Matching behavior after negative and positive feedback (lose-shift and win-stay) was executed almost perfectly in this study without a significant influence of the putamen inactivation. However, inactivation of the putamen led monkeys to make errors in N3 trials as a result of choosing N1 buttons (Figs. 5, 6). Thus, the most critical functions that were lost after putamen inactivation were consistent with the reward history-based update of values of chosen options for action selection, part of which includes known components of working memory, such as short-term maintenance and manipulation of information (Baddeley and Hitch 1974).

Region-specific effects of inactivation on functions of the putamen

In the present study, inactivation at the middle rostro-caudal level of the putamen had a significant effect on choices based on the histories of previous choices and their outcomes.
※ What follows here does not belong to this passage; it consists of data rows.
Lemma listNodes_body_likely_down w nd s :
  redis_up w = true ->
  redis_GET s (getNodeKey (pretty (NodeID nd))) = Some likelyDown ->
  listNodes_body w nd s =
    Some (Some (set_Location (mkLocation (Country nd) (City nd)) (set_Status "likely down" nd)), s).
Proof.
  intros Hup Hget. unfold listNodes_body. unfold bind at 1.
  by rewrite (GetRedisKey_hit _ _ _ _ Hup Hget).
Qed.

(** ** The claims *)

(** C3.  For a node whose key holds a live (unexpired) entry, the non-forced
    [getNodeData] returns the stored value with a nil error and leaves the
    whole state as it was: the identity cache is not consulted, and no twin
    query and no request to the node is sent (the counts of both stay where
    they were).  The source takes the empty string for an absent value, so
    the entry is a non-empty one, as every value written by [getNodeData]
    is. *)
Theorem getNodeData_live_entry_no_probe w nodeID s value :
  redis_up w = true ->
  redis_GET s (getNodeKey nodeID) = Some value ->
  value <> "" ->
  exists s',
    getNodeData w nodeID false s = Some ((value, None), s')
    /\ s' = s
    /\ probeCalls s' = probeCalls s
    /\ twinQueries s' = twinQueries s.
Proof.
  intros Hup Hget Hne. exists s.
  by rewrite (getNodeData_cached _ _ _ _ Hup Hget Hne).
Qed.

(** C4.  For a node whose key holds a snapshot, when the fetch that
    [getNodeData] runs (the forced call) fails with an error that is not
    [ErrNodeNotFound], [getNodeData] returns [ErrLikelyDown] and stores the
    marker under the node's key with a time to live of ten minutes; until
    these have passed the status endpoint answers "likely down". *)
Theorem failed_probe_writes_likely_down_marker w nodeID s value n e s1 :
  redis_up w = true ->
  redis_GET s (getNodeKey nodeID) = Some value ->
  json_Unmarshal value = Reply n ->
  fetchNodeData w nodeID s = Some (Err e, s1) ->
  errors_Is e ErrNodeNotFound = false ->
  exists s2,
    getNodeData w nodeID true s = Some (("", Some ErrLikelyDown), s2)
    /\ redis s2 !! getNodeKey nodeID = Some (likelyDown, (clock s + 10 * 60)%N)
    /\ forall w' (d : nat), redis_up w' = true -> d < 10 * 60 ->
         getNodeStatus w' nodeID (sleep d s2) =
           Some (mkResponse StatusOK (Some (BodyStatus "likely down")), sleep d s2).
Proof.
  intros Hup Hget Hsnap Hfetch Hnf.
  destruct (fetchNodeData_store _ _ _ _ _ Hfetch) as [Hr Hc].
  eexists. split; [by eapply getNodeData_marks_likely_down|].
  split.
  - unfold set_redis. simpl. by rewrite lookup_insert_eq, Hc.
  - intros w' d Hup' Hd. apply getNodeStatus_likely_down; [done|].
    eapply sleep_GET_live.
    + unfold set_redis. simpl. apply lookup_insert_eq.
    + simpl. lia.
Qed.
This part of the putamen receives dense projections from the medial frontal cortical areas, especially from part of the ACC that also innervates limbic basal ganglia circuits (McFarland and Haber 2000; Takada et al. 2001; Haber et al. 2006). Consistent with these corticostriatal projections, accumulating evidence suggests critical involvement of the ACC in integrating information of chosen actions and their outcomes over time for guiding future actions (Kennerley et al. 2006; Rudebeck et al. 2008). The caudal region of the putamen receives projections predominantly from motor-related cortical areas (Flaherty and Graybiel 1995; McFarland and Haber 2000; Nambu et al. 2002). Inactivation of the middle and caudal part of the putamen induced slower movement in task performance (Fig. 7a), which is consistent with the predominant projections from motor and somatosensory cortical areas. Inactivation of the major target of the putamen, the globus pallidus, influences the kinematics of task movement (Kato and Kimura 1992; Desmurget and Turner 2008; Desmurget and Turner 2010).
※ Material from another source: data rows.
(** * GateHubClient: the signed-request transport and the workflows built on it

    A shallow embedding of [packages/wallet/backend/src/gatehub/client.ts].

    Conventions.
    - A JavaScript string is modelled by the [string] of its UTF-8 bytes
      (what [Hmac.update] hashes and what goes on the wire).
    - An optional parameter or property ([body?: string]) is an [option];
      [None] is [undefined].
    - The clock, the transport with the provider behind it, [JSON.parse] and
      the numbers are the fields of a [Runtime]; the constants of
      [@/gatehub/consts], whose file is not among the sources, are the fields
      of a [Consts].  The client is parameterised by both and by its [Env].
    - An [async] method is a function from the trace of the provider calls
      issued so far to a completion (a value or a thrown exception) and the
      extended trace.
    - The logger is a sink and is left out; the payload the client builds
      for it is not, since building it can throw. *)

From Stdlib Require Import ZArith Ascii String List.
From stdpp Require Import base tactics option list gmap strings pretty.

#[local] Set Warnings "-clear-no-such-hyp".

Local Open Scope Z_scope.

(** ** Node's [crypto]: SHA-256 (FIPS 180-4) and HMAC (RFC 2104) *)

Module SHA256.

Definition wrap32 (x : Z) : Z := x mod 2 ^ 32.
Definition add32 (x y : Z) : Z := wrap32 (x + y).
Definition not32 (x : Z) : Z := Z.lxor x (2 ^ 32 - 1).
Definition rotr (n x : Z) : Z :=
  Z.lor (Z.shiftr x n) (wrap32 (Z.shiftl x (32 - n))).
Definition shr (n x : Z) : Z := Z.shiftr x n.

Definition Ch (x y z : Z) : Z := Z.lxor (Z.land x y) (Z.land (not32 x) z).
Definition Maj (x y z : Z) : Z :=
  Z.lxor (Z.lxor (Z.land x y) (Z.land x z)) (Z.land y z).
Definition Sigma0 (x : Z) : Z := Z.lxor (Z.lxor (rotr 2 x) (rotr 13 x)) (rotr 22 x).
Definition Sigma1 (x : Z) : Z := Z.lxor (Z.lxor (rotr 6 x) (rotr 11 x)) (rotr 25 x).
Definition sigma0 (x : Z) : Z := Z.lxor (Z.lxor (rotr 7 x) (rotr 18 x)) (shr 3 x).
Definition sigma1 (x : Z) : Z := Z.lxor (Z.lxor (rotr 17 x) (rotr 19 x)) (shr 10 x).

(** The round constants are the first 32 bits of the fractional parts of
    the cube roots of the first 64 primes, the initial hash value those of
    the square roots of the first 8. *)
Definition primes : list Z :=
  [2; 3; 5; 7; 11; 13; 17; 19; 23; 29; 31; 37; 41; 43; 47; 53;
   59; 61; 67; 71; 73; 79; 83; 89; 97; 101; 103; 107; 109; 113; 127; 131;
   137; 139; 149; 151; 157; 163; 167; 173; 179; 181; 191; 193; 197; 199; 211; 223;
   227; 229; 233; 239; 241; 251; 257; 263; 269; 271; 277; 281; 283; 293; 307; 311].

(** The greatest [r + d], [0 <= d < 2^k], whose cube is at most [n]. *)
Fixpoint cube_root_from (k : nat) (n r : Z) : Z :=
  match k with
  | O => r
  | S k' =>
      let c := r + 2 ^ Z.of_nat k' in
      cube_root_from k' n (if c * c * c <=? n then c else r)
  end.

Definition frac_cbrt (p : Z) : Z := wrap32 (cube_root_from 40 (p * 2 ^ 96) 0).
Definition frac_sqrt (p : Z) : Z := wrap32 (Z.sqrt (p * 2 ^ 64)).

Definition K : list Z := Eval vm_compute in map frac_cbrt primes.
Definition H0 : list Z := Eval vm_compute in map frac_sqrt (take 8 primes).

(** Padding: a 1 bit, zeros up to 56 mod 64, the bit length on 8 bytes. *)
Definition be_bytes (n : nat) (x : Z) : list Z :=
  map (fun i => Z.shiftr x (8 * Z.of_nat i) mod 256) (rev (seq 0 n)).

Definition pad (msg : list Z) : list Z :=
  let len := Z.of_nat (length msg) in
  let zeros := Z.to_nat ((55 - len) mod 64) in
  msg ++ [128] ++ repeat 0 zeros ++ be_bytes 8 (8 * len).

Fixpoint be_word (bs : list Z) (acc : Z) : Z :=
  match bs with
  | [] => acc
  | b :: bs' => be_word bs' (acc * 256 + b)
  end.

Fixpoint words (n : nat) (bs : list Z) : list Z :=
  match n with
  | O => []
  | S n' => be_word (take 4 bs) 0 :: words n' (drop 4 bs)
  end.

(** The message schedule: 16 words of the block, then 48 derived ones. *)
Fixpoint schedule (n : nat) (w : list Z) : list Z :=
  match n with
  | O => w
  | S n' =>
      let t := length w in
      let at_ (i : nat) := nth (t - i) w 0 in
      schedule n'
        (w ++ [add32 (add32 (sigma1 (at_ 2%nat)) (at_ 7%nat))
                     (add32 (sigma0 (at_ 15%nat)) (at_ 16%nat))])
  end.

Record regs := Regs { ra : Z; rb : Z; rc : Z; rd : Z; re : Z; rf : Z; rg : Z; rh : Z }.

Definition round (s : regs) (kw : Z * Z) : regs :=
  let '(k, w) := kw in
  let t1 := add32 (add32 (add32 (rh s) (Sigma1 (re s))) (Ch (re s) (rf s) (rg s)))
                  (add32 k w) in
  let t2 := add32 (Sigma0 (ra s)) (Maj (ra s) (rb s) (rc s)) in
  Regs (add32 t1 t2) (ra s) (rb s) (rc s) (add32 (rd s) t1) (re s) (rf s) (rg s).

Definition regs_of (h : list Z) : regs :=
  Regs (nth 0 h 0) (nth 1 h 0) (nth 2 h 0) (nth 3 h 0)
       (nth 4 h 0) (nth 5 h 0) (nth 6 h 0) (nth 7 h 0).

Definition list_of (s : regs) : list Z :=
  [ra s; rb s; rc s; rd s; re s; rf s; rg s; rh s].

Definition compress (h : list Z) (block : list Z) : list Z :=
  let w := schedule 48 (words 16 block) in
  let s := fold_left round (combine K w) (regs_of h) in
  map (fun p => add32 (fst p) (snd p)) (combine h (list_of s)).

Fixpoint blocks (n : nat) (h : list Z) (bs : list Z) : list Z :=
  match n with
  | O => h
  | S n' => blocks n' (compress h (take 64 bs)) (drop 64 bs)
  end.

(** The 32 bytes of the digest. *)
Definition digest (msg : list Z) : list Z :=
  let p := pad msg in
  concat (map (be_bytes 4) (blocks (length p / 64) H0 p)).

End SHA256.

Module HMAC.

Definition block_size : nat := 64.

Definition block_key (key : list Z) : list Z :=
  let k := if (block_size <? length key)%nat then SHA256.digest key else key in
  k ++ repeat 0 (block_size - length k).

Definition xor_pad (c : Z) (k : list Z) : list Z := map (Z.lxor c) k.

Definition sha256 (key msg : list Z) : list Z :=
  let k := block_key key in
  SHA256.digest (xor_pad 92 k ++ SHA256.digest (xor_pad 54 k ++ msg)).

End HMAC.

Definition bytes_of_string (s : string) : list Z :=
  map (fun c => Z.of_N (N_of_ascii c)) (list_ascii_of_string s).

Definition hex_digit (d : Z) : ascii :=
  ascii_of_N (Z.to_N (if d <? 10 then 48 + d else 87 + d)).

Definition hex_of_bytes (bs : list Z) : string :=
  string_of_list_ascii (concat (map (fun b => [hex_digit (b / 16); hex_digit (b mod 16)]) bs)).

(** [createHmac('sha256', key).update(msg).digest('hex')] *)
Definition createHmac_sha256_hex (key msg : string) : string :=
  hex_of_bytes (HMAC.sha256 (bytes_of_string key) (bytes_of_string msg)).

Definition sha256_hex (msg : string) : string :=
  hex_of_bytes (SHA256.digest (bytes_of_string msg)).

(** ** JavaScript values the client handles *)

(** Truthiness of an optional string: [undefined] and [''] are falsy. *)
Definition truthy (s : option string) : bool :=
  match s with
  | Some (String _ _) => true
  | _ => false
  end.

(** [Array.prototype.join] *)
Definition join (sep : string) (args : list string) : string := String.concat sep args.

(** JSON texts and request bodies.  Numbers in the bodies the client builds
    are integers. *)
#[local] Set Warnings "-register-all".
Inductive JSValue : Type :=
| JNull
| JBool (b : bool)
| JNumber (n : Z)
| JString (s : string)
| JArray (items : list JSValue)
| JObject (props : list (string * JSValue)).

Module JSON.

(** The quotation mark, code unit 34. *)
Definition dquote : string := String "034" "".

Definition hex4 (n : N) : string :=
  string_of_list_ascii
    (map (fun k => hex_digit (Z.of_N (N.shiftr n (4 * k)) mod 16)) [3; 2; 1; 0]%N).

(** QuoteJSONString, on one code unit. *)
Definition escape (c : ascii) : string :=
  let n := N_of_ascii c in
  if (n =? 8)%N then "\b"
  else if (n =? 9)%N then "\t"
  else if (n =? 10)%N then "\n"
  else if (n =? 12)%N then "\f"
  else if (n =? 13)%N then "\r"
  else if (n =? 34)%N then "\" +:+ dquote
  else if (n =? 92)%N then "\\"
  else if (n <? 32)%N then "\u" +:+ hex4 n
  else String c "".

Fixpoint escape_all (s : string) : string :=
  match s with
  | EmptyString => ""
  | String c s' => escape c +:+ escape_all s'
  end.

Definition quote (s : string) : string := dquote +:+ escape_all s +:+ dquote.

Fixpoint stringify (v : JSValue) : string :=
  match v with
  | JNull => "null"
  | JBool true => "true"
  | JBool false => "false"
  | JNumber n => pretty n
  | JString s => quote s
  | JArray items => "[" +:+ join "," (map stringify items) +:+ "]"
  | JObject props =>
      "{" +:+ join "," (map (fun p => quote (fst p) +:+ ":" +:+ stringify (snd p)) props)
          +:+ "}"
  end.

End JSON.

(** ** Looking up a property of a plain object

    [obj[key]] on an object literal or a parsed JSON object first looks at
    the object's own properties and then at [Object.prototype], whose twelve
    string-keyed members every plain object inherits. *)

Definition Object_prototype : list string :=
  ["constructor"; "__defineGetter__"; "__defineSetter__"; "hasOwnProperty";
   "__lookupGetter__"; "__lookupSetter__"; "isPrototypeOf"; "propertyIsEnumerable";
   "toString"; "valueOf"; "__proto__"; "toLocaleString"].

Inductive Lookup (A : Type) : Type :=
| Own (a : A)
| Inherited (member : string)
| Undefined.
Arguments Own {A} a.
Arguments Inherited {A} member.
Arguments Undefined {A}.

Definition obj_get {A : Type} (obj : gmap string A) (key : string) : Lookup A :=
  match obj !! key with
  | Some a => Own a
  | None => if bool_decide (key ∈ Object_prototype) then Inherited key else Undefined
  end.

(** [obj[key] = v] for a primitive [v]: an own property is created or
    overwritten, except under the key [__proto__], where the inherited setter
    runs and ignores a value that is not an object. *)
Definition obj_set {A : Type} (obj : gmap string A) (key : string) (v : A) : gmap string A :=
  if bool_decide (key = "__proto__") then obj else <[key := v]> obj.

(** What a call of the client may evaluate to.  A URL is a [VString]; the
    other values only arise from members of [Object.prototype]. *)
Inductive Value : Type :=
| VUndefined
| VBoolean (b : bool)
| VString (s : string)
| VStringObject (s : string)
| VObject (keys : list string)
| VBuiltin (name : string).

Inductive Exn : Type :=
| BadRequest (message : string)
| Error (message : string)
| TypeError
| SyntaxError
| AxiosError (message : string)
| Unclassified (what : string).

Definition instanceof_AxiosError (e : Exn) : bool :=
  match e with
  | AxiosError _ => true
  | _ => false
  end.

Inductive Completion (A : Type) : Type :=
| Normal (a : A)
| Throw (e : Exn).
Arguments Normal {A} a.
Arguments Throw {A} e.

(** [Object.prototype[member].call(this, arg)] for a plain object [this]
    with the own enumerable keys [keys] and a string [arg]. *)
Definition Object_prototype_call (member : string) (keys : list string) (arg : string)
  : Completion Value :=
  if bool_decide (member = "toString") then Normal (VString "[object Object]")
  else if bool_decide (member = "toLocaleString") then Normal (VString "[object Object]")
  else if bool_decide (member = "valueOf") then Normal (VObject keys)
  else if bool_decide (member = "constructor") then Normal (VStringObject arg)
  else if bool_decide (member = "hasOwnProperty") then Normal (VBoolean (bool_decide (arg ∈ keys)))
  else if bool_decide (member = "propertyIsEnumerable") then
    Normal (VBoolean (bool_decide (arg ∈ keys)))
  else if bool_decide (member = "isPrototypeOf") then Normal (VBoolean false)
  else if bool_decide (member = "__lookupGetter__") then
    Normal (if bool_decide (arg = "__proto__") then VBuiltin "get __proto__" else VUndefined)
  else if bool_decide (member = "__lookupSetter__") then
    Normal (if bool_decide (arg = "__proto__") then VBuiltin "set __proto__" else VUndefined)
  else Throw TypeError.

(** ** The data model *)

(** The declaration of [HTTP_METHODS] is not among the sources; these are
    the three literals the client passes. *)
Inductive HTTP_METHODS : Type := GET | POST | PUT.

Definition method_string (m : HTTP_METHODS) : string :=
  match m with
  | GET => "GET"
  | POST => "POST"
  | PUT => "PUT"
  end.

Record Env : Type := {
  NODE_ENV : string;
  GATEHUB_ACCESS_KEY : string;
  GATEHUB_SECRET_KEY : string;
  GATEHUB_CARD_APP_ID : string
}.

Record HeadersOptions : Type := {
  managedUserUuid : option string;
  token : option string;
  cardAppId : option string
}.

Record AxiosRequestConfig : Type := {
  method : HTTP_METHODS;
  url : string;
  data : option string;
  headers : gmap string string
}.

Definition Trace : Type := list AxiosRequestConfig.

(** Modelled from the spec: the response interfaces of [@/gatehub/types] and
    [@/card/types], whose declarations are not among the sources.  A token
    response carries a token string; the first hop of the card-details flow
    may come back without one; a rates response maps a code to a rate object,
    whose rate is the provider's string representation, or to a string; the
    other responses are passed through as they are. *)
Inductive IRate : Type :=
| RateObject (rate : string)
| RateString (s : string).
Although a total of 17 locations of muscimol injection covered wide areas of the putamen in two monkeys, the effects of inactivation were still limited to the relatively dorsal part of the putamen and the ventral part was not examined (Fig. 2). Thus, the present study did not necessarily test all possible functions of the putamen, but focused on reward-based evaluation and selection of actions. This was because recent studies on the striatum emphasize evaluative functions such as representation of values of actions and stimuli and outcomes (Kawagoe et al. 1998; Samejima et al. 2005; Lau and Glimcher 2008; Hori et al. 2009). Involvement of the limbic cortico-basal ganglia circuits through the ventral striatum is also suggested in reward-based action selection (Cardinal and Howes 2005; McCoy and Platt 2005; Nicola 2007; Ito and Doya 2009). Processing of values for decision and action selection in the putamen, caudate nucleus, and ventral striatum appear to depend on the value-specific inputs from wide cortical areas (Haber et al. 2006) and from midbrain dopaminergic neurons (Haber and Knutson 2010). Thus, the involvement of the putamen in reward history-based action selection which we found in this study seems to reflect a common aspect of the basic functions of the striatum and cortico-basal ganglia system, such as proposed by reinforcement learning models of the basal ganglia in value of actions are encoded in the striate projection neurons and updated by dopamine-mediated prediction error signals to select a series of actions expected to maximize rewards (Houk et al. 1995; Schultz et al. 1997; Sutton and Barto 1998; Doya 2000; O’Doherty et al. 2004).